Visiting Hungary, Budapest
The capital city of Hungary is Budapest. Buda on the right side of the river Danube is built among hills, while Pest on the left side is built on the plain. To introduce Budapest to a tourist from abroad I would tell him some historical and geographical data about the capital of Hungary. 2000 years ago the Romans called this settlement Aquincum, that means the “city of waters” because there were and still there are a lot of water springs and medicinal baths in this region. Today Budapest is a busy metropolis with a population of 2 million people. The city is rich in historical and cultural monuments, works of art and natural beauties.
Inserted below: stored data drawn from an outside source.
Definition delivery_matches (organization : Uuid) (delivery : TriggerDelivery)
    (input : NewTriggerDelivery) : bool :=
  same_delivery organization delivery input
  && (td_trigger_generation delivery =? nd_expected_trigger_generation input)
  && value_eqb (td_parameters delivery) (nd_parameters input)
  && (td_event_time delivery =? nd_event_time input)
  && schedule_slot_matches_delivery delivery (nd_schedule_slot input).

(** [Receipt] carries the digest of the raw body, which the store does not read. *)
Inductive DeliveryTiming : Type := Declared | Receipt (body_sha256 : string).

Definition delivery_matches_timed (organization : Uuid) (delivery : TriggerDelivery)
    (input : NewTriggerDelivery) (timing : DeliveryTiming) : bool :=
  match timing with
  | Declared => delivery_matches organization delivery input
  | Receipt _ =>
      same_delivery organization delivery input && negb (is_some (nd_schedule_slot input))
  end.

End Validation.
I think I would start the tour of Budapest by taking the tourist up to the Gellért Hill, because this is the best point to see the panorama of this beautiful city. Standing high above the city on the highest point of the hill is the Statue of Liberty. On the top of the hill there’s the Citadella, which was a fortress. Chain Bridge is the first permanent bridge across the river Danube. One of the tourist attractions of the city is the Castle district of Buda.
The first stop during a visit to the Castle district is usually at Matthias Church. This was the coronation church of the kings of Hungary. Behind the church is Fishermen’s Bastion. It connects Hunyadi János Street with Szentháromság square. The centre of the Castle district is the Royal Castle, the National Gallery and the National Library.
The most popular park for the people living in Budapest is the beautiful Margaret Island, which is in the middle of the Danube between Margaret Bridge and Árpád Bridge. The Parliament building is situated in the Kossuth Square, designed by Imre Steindl. It is the house of the Hungarian Government and the Parliament. One of the best-known monuments in Pest is the one in Heroes’ Square. And of course, if you are looking for the shopping district, go along Váci Street. The street leads to Vörösmarty Square, where the very famous and old Gerbaud, old coffee house and confectionary is.